* **WHAT IS REQUIRED**
Only one stretch of the data below is wanted: the lines starting at the one with "(failed assertion, NULL" and ending at the one with "the members of", both included, given again exactly.

Saved data entries
-- Opening Marker --
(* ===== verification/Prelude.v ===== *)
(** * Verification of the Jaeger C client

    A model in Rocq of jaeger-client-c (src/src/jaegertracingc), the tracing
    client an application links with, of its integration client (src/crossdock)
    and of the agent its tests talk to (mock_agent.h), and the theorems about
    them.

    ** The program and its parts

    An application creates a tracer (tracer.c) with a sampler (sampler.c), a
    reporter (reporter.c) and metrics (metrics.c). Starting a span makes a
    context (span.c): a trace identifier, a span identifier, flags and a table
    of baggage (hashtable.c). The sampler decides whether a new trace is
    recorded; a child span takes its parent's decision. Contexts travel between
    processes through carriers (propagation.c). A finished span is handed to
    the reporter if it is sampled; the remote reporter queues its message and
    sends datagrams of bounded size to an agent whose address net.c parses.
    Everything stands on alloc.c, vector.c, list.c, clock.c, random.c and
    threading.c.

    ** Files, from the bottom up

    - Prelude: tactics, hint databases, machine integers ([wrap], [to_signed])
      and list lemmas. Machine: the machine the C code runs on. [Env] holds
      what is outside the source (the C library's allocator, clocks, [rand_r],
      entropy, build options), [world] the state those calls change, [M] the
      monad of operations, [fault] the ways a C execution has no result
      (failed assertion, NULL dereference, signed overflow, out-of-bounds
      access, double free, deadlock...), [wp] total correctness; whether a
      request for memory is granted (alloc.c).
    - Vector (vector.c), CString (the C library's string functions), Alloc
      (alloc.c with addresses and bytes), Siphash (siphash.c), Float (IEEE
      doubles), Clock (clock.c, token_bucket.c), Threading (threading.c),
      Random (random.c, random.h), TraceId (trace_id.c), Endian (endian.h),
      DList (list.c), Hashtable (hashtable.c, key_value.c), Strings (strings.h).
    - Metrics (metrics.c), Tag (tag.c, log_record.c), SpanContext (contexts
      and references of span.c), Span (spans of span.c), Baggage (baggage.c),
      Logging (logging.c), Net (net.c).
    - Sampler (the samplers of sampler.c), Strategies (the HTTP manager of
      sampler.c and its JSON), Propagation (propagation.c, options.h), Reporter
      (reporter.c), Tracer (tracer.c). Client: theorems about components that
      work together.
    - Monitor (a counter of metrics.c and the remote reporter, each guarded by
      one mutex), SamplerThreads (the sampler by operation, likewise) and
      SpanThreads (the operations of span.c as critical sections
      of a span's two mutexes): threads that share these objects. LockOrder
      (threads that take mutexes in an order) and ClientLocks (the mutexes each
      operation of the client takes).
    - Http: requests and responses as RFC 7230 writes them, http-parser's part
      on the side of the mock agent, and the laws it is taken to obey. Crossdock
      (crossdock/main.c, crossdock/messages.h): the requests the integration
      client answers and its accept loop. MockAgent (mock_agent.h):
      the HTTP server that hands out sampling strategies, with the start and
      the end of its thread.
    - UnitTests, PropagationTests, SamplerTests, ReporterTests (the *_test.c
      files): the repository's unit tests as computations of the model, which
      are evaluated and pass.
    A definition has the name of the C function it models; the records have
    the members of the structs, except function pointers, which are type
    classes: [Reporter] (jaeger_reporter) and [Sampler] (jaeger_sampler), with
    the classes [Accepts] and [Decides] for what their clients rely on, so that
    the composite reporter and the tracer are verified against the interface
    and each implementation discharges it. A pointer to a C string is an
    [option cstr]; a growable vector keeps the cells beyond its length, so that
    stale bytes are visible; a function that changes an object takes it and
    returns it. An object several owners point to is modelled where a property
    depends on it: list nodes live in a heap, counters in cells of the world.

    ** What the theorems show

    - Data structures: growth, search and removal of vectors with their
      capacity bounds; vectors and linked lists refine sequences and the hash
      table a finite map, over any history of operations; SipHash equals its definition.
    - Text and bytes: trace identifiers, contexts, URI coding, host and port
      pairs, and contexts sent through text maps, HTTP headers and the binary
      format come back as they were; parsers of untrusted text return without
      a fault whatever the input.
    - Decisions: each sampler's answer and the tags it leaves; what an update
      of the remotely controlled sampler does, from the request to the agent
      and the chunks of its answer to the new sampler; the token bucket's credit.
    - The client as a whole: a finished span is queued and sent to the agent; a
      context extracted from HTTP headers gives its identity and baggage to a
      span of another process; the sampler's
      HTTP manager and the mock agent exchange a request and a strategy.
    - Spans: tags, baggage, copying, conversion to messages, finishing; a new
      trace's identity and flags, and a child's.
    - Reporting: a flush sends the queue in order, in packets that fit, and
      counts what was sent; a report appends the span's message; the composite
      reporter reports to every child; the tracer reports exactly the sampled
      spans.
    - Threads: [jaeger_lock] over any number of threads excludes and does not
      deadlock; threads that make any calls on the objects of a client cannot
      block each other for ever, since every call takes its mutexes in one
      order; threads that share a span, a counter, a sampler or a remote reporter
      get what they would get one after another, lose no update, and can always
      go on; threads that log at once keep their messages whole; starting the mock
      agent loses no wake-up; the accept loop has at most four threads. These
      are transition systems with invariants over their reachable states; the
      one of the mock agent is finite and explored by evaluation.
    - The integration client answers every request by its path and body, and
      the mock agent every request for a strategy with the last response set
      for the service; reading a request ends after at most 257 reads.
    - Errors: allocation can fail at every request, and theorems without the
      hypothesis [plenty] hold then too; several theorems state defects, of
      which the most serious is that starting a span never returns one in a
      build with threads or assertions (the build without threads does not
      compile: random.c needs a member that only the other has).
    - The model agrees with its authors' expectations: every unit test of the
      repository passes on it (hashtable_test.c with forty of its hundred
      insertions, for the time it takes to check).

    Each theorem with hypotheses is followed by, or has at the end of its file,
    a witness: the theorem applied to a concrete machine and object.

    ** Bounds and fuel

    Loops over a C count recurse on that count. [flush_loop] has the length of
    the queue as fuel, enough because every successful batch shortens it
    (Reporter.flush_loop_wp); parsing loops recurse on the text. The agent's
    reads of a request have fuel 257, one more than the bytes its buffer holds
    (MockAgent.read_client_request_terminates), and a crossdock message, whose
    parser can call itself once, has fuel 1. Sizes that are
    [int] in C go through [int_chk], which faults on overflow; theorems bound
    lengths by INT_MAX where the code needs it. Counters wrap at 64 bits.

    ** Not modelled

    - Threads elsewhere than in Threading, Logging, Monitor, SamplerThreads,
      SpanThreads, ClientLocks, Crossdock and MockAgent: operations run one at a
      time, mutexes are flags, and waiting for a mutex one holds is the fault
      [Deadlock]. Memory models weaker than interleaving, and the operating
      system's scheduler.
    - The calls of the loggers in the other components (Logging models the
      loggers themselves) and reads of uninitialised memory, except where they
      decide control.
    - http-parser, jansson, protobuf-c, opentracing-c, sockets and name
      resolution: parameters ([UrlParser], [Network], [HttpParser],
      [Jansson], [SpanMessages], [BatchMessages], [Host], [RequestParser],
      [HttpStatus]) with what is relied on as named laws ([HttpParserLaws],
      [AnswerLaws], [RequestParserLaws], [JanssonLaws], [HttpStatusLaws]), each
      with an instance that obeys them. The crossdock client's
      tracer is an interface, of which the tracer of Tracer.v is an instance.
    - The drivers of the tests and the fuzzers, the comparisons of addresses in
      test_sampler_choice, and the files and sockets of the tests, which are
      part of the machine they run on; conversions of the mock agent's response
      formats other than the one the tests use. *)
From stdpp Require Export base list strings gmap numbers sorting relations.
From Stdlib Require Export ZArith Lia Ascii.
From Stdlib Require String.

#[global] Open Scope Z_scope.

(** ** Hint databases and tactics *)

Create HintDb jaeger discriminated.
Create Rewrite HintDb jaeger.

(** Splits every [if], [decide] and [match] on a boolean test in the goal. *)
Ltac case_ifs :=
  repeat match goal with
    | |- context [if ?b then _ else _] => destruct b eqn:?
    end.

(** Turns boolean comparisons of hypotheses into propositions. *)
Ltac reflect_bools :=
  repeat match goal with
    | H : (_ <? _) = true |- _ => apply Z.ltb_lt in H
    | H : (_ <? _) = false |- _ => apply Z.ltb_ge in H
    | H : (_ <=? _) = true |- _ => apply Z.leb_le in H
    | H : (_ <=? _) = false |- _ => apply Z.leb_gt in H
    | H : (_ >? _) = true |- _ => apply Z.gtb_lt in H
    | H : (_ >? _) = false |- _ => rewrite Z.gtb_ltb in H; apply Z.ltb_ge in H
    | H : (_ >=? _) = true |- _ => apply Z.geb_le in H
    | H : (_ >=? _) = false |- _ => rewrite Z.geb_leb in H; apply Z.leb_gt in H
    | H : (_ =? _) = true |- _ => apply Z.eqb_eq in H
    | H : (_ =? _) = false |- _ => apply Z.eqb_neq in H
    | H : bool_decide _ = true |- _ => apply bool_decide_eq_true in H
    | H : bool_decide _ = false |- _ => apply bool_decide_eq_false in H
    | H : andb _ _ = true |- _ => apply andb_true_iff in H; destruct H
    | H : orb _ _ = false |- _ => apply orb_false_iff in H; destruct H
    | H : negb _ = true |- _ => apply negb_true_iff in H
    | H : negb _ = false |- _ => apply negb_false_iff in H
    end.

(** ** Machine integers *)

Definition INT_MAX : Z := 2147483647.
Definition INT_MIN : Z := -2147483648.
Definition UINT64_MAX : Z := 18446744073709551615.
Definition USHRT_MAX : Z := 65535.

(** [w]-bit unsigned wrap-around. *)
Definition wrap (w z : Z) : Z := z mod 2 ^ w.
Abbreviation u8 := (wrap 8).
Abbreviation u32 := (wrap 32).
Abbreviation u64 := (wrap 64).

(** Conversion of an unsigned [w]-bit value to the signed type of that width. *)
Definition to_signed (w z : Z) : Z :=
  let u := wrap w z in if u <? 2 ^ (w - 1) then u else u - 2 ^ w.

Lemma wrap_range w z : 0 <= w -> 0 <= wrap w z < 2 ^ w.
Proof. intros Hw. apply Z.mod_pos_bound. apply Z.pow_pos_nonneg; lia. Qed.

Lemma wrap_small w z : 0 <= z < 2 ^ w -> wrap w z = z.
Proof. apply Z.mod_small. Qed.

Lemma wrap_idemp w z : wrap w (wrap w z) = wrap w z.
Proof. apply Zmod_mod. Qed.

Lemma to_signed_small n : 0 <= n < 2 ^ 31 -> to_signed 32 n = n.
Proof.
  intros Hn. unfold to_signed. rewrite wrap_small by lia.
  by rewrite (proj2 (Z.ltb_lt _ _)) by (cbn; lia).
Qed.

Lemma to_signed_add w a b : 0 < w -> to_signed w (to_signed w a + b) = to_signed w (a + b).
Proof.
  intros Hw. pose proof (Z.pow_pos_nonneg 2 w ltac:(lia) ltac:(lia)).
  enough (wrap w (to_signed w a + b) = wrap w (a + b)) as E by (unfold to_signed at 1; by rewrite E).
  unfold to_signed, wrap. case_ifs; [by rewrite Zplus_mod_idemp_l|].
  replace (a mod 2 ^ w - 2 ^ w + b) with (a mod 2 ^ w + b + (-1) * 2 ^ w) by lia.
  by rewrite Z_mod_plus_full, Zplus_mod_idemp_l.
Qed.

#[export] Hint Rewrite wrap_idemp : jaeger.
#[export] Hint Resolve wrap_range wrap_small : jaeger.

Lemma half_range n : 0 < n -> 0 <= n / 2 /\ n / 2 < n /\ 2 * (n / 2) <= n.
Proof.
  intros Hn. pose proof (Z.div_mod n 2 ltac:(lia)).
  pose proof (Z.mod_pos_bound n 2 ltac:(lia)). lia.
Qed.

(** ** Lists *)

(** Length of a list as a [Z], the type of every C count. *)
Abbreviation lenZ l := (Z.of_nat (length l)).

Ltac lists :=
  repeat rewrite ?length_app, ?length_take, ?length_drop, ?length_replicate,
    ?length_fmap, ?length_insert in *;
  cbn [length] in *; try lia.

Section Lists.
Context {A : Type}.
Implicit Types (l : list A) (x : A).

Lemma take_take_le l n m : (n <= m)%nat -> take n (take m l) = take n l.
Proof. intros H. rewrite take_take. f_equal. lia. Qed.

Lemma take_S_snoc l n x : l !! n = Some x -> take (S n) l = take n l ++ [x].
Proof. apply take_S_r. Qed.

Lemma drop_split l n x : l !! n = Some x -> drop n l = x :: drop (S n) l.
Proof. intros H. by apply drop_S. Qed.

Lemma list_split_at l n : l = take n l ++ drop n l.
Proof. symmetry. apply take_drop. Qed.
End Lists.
-- Closing Marker --
* **RESPONSE TO THIS EXERCISE**
      (failed assertion, NULL dereference, signed overflow, out-of-bounds
      access, double free, deadlock...), [wp] total correctness; whether a
      request for memory is granted (alloc.c).
    - Vector (vector.c), CString (the C library's string functions), Alloc
      (alloc.c with addresses and bytes), Siphash (siphash.c), Float (IEEE
      doubles), Clock (clock.c, token_bucket.c), Threading (threading.c),
      Random (random.c, random.h), TraceId (trace_id.c), Endian (endian.h),
      DList (list.c), Hashtable (hashtable.c, key_value.c), Strings (strings.h).
    - Metrics (metrics.c), Tag (tag.c, log_record.c), SpanContext (contexts
      and references of span.c), Span (spans of span.c), Baggage (baggage.c),
      Logging (logging.c), Net (net.c).
    - Sampler (the samplers of sampler.c), Strategies (the HTTP manager of
      sampler.c and its JSON), Propagation (propagation.c, options.h), Reporter
      (reporter.c), Tracer (tracer.c). Client: theorems about components that
      work together.
    - Monitor (a counter of metrics.c and the remote reporter, each guarded by
      one mutex), SamplerThreads (the sampler by operation, likewise) and
      SpanThreads (the operations of span.c as critical sections
      of a span's two mutexes): threads that share these objects. LockOrder
      (threads that take mutexes in an order) and ClientLocks (the mutexes each
      operation of the client takes).
    - Http: requests and responses as RFC 7230 writes them, http-parser's part
      on the side of the mock agent, and the laws it is taken to obey. Crossdock
      (crossdock/main.c, crossdock/messages.h): the requests the integration
      client answers and its accept loop. MockAgent (mock_agent.h):
      the HTTP server that hands out sampling strategies, with the start and
      the end of its thread.
    - UnitTests, PropagationTests, SamplerTests, ReporterTests (the *_test.c
      files): the repository's unit tests as computations of the model, which
      are evaluated and pass.
    A definition has the name of the C function it models; the records have
    the members of the structs, except function pointers, which are type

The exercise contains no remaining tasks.